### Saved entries
↓↓↓

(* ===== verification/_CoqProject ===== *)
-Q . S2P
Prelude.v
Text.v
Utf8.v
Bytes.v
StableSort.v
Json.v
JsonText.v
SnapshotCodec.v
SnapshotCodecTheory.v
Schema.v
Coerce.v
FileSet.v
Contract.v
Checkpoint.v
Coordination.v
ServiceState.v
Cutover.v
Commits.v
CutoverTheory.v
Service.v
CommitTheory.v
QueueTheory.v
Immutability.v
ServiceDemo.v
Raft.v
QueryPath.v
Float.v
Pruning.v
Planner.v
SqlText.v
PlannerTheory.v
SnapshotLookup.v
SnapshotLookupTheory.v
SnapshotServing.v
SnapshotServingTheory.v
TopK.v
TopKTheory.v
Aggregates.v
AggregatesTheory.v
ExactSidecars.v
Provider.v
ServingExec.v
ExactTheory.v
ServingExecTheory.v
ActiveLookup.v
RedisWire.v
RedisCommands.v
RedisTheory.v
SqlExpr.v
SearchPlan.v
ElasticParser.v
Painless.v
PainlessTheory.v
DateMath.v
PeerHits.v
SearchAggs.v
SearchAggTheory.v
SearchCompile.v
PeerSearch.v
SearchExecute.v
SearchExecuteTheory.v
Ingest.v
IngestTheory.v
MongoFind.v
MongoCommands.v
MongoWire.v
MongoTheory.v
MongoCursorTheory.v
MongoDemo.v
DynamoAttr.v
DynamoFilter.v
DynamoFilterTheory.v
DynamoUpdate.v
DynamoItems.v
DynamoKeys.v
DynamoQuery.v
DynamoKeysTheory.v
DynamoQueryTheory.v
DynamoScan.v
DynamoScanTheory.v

↑↑↑

### REQUIREMENT
Find the line that contains "PlannerTheory.v" in the data above. Reproduce it and every later line exactly, through the last one.

### YOUR RESPONSE
PlannerTheory.v
SnapshotLookup.v
SnapshotLookupTheory.v
SnapshotServing.v
SnapshotServingTheory.v
TopK.v
TopKTheory.v
Aggregates.v
AggregatesTheory.v
ExactSidecars.v
Provider.v
ServingExec.v
ExactTheory.v
ServingExecTheory.v
ActiveLookup.v
RedisWire.v
RedisCommands.v
RedisTheory.v
SqlExpr.v
SearchPlan.v
ElasticParser.v
Painless.v
PainlessTheory.v
DateMath.v
PeerHits.v
SearchAggs.v
SearchAggTheory.v
SearchCompile.v
PeerSearch.v
SearchExecute.v
SearchExecuteTheory.v
Ingest.v
IngestTheory.v
MongoFind.v
MongoCommands.v
MongoWire.v
MongoTheory.v
MongoCursorTheory.v
MongoDemo.v
DynamoAttr.v
DynamoFilter.v
DynamoFilterTheory.v
DynamoUpdate.v
DynamoItems.v
DynamoKeys.v
DynamoQuery.v
DynamoKeysTheory.v
DynamoQueryTheory.v
DynamoScan.v
DynamoScanTheory.v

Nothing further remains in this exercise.